- What you are asked to do:
Search the data for lines holding the word "mbind". State how many there are, and nothing else.

- Data for the task:
···

(** Reading [n] sectors of an idle drive: the buffer gets the disc's bytes when
    they are on it, and nothing is reported read when they are not. *)
Lemma atapi_read_ok lba buf n d :
  drv Idle d -> is_u32 lba -> 1 <= n < 256 -> n * 2048 <= Z.of_nat (Datatypes.length buf) ->
  exists buf' d', atapi_read_sectors_internal a base slave lba buf n d = ((lba + n <=? limit, buf'), d') /\ drv Idle d' /\
    buf' = if lba + n <=? limit then splice buf 0 (disc_sectors disc lba n) else buf.
Proof.
  intros Hd Hl Hn Hbuf. unfold atapi_read_sectors_internal.
  edestruct (drive_wait _ _ _ (fun s => if (Z.land s 128 =? 0) && negb (Z.land s 64 =? 0) then Break else Again)
    (Z.to_nat 100000) (ad_select Hdrive d Hd)) as (s & t & d1 & Ew & Ht & H128 & H64 & Hd1).
  { pose proof (ad_bound Hdrive). lia. }
  { intros s' _ _ E128. by rewrite (proj2 (Z.eqb_neq _ _) E128). }
  { intros s' d' (E128 & E64 & _). by rewrite E128, (proj2 (Z.eqb_neq _ _) E64). }
  unfold mbind, hw_bind at 1. destruct (outb a (base + 6) _ d) as [[] d0]. cbn [snd] in Ew.
  unfold mbind, hw_bind at 1. rewrite Ew. cbn [snd]. rewrite (proj2 (Z.eqb_neq _ _) Ht).
  pose proof (ad_packet Hdrive d1 Hd1) as Hp. unfold mbind, hw_bind in Hp |- *.
  destruct (outb a (base + 1) 0 d1) as [[] d2], (outb a (base + 4) 0 d2) as [[] d3],
    (outb a (base + 5) 8 d3) as [[] d4], (outb a (base + 7) 160 d4) as [[] d5]. cbn [snd] in Hp.
  edestruct (drive_wait _ _ _ (fun s => if negb (Z.land s 1 =? 0) then Error else if negb (Z.land s 8 =? 0) then Break else Again)
    (Z.to_nat 100000) Hp) as (s' & t' & d6 & -> & Ht' & H1 & H8 & Hd6).
  { pose proof (ad_bound Hdrive). lia. }
  { intros x E1 E8 _. by rewrite E1, E8. }
  { intros x d' (E1 & E8 & _). by rewrite E1, (proj2 (Z.eqb_neq _ _) E8). }
  rewrite H1, (proj2 (Z.eqb_neq _ _) H8). cbn [Z.eqb negb fst snd]. rewrite (proj2 (Z.eqb_neq _ _) Ht').
  pose proof (ad_reason Hdrive d6 Hd6) as Hd7. destruct (inb a (base + 2) d6) as [r d7]. cbn [snd] in Hd7.
  pose proof (send_packet lba n d7 Hd7 Hl ltac:(lia)) as Hd8.
  destruct (outw_all a base (read12 lba n) d7) as [[] d8]. cbn [snd] in Hd8.
  rewrite (u8_small n) by (unfold is_u8; lia). unfold CDFS_SECTOR_SIZE.
  destruct (lba + n <=? limit).
  - destruct (data_loop_ok (Z.to_nat (n * 2048)) (n * 2048) 0 buf _ d8 Hd8) as (d' & -> & Hd'); try lia.
    + unfold disc_sectors. rewrite slice_length by lia. lia.
    + zlia.
    + unfold disc_sectors, slice. apply Forall_fmap, Forall_true. intros o. apply Hbytes.
    + by eexists _, d'.
  - replace (Z.to_nat (n * 2048)) with (S (Z.to_nat (n * 2048 - 1))) by lia. cbn [data_loop].
    rewrite (proj2 (Z.leb_gt (n * 2048) 0)) by lia.
    edestruct (drive_wait _ _ _ (fun s => if negb (Z.land s 1 =? 0) then Error else if negb (Z.land s 8 =? 0) then Break
            else if Z.land s 128 =? 0 then Break else Again) (Z.to_nat 100000) (ad_error Hdrive d8 Hd8))
      as (x & t'' & d9 & Ew' & _ & Hx & Hd9).
    { pose proof (ad_bound Hdrive). lia. }
    { intros x E1 E8 E128. by rewrite E1, E8, (proj2 (Z.eqb_neq _ _) E128). }
    { intros x d' (E1 & _). by rewrite (proj2 (Z.eqb_neq _ _) E1). }
    unfold mbind, hw_bind. rewrite Ew', (proj2 (Z.eqb_neq _ _) Hx). cbn [negb fst]. by eexists _, d9.
Qed.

···

- Solution to this task:
4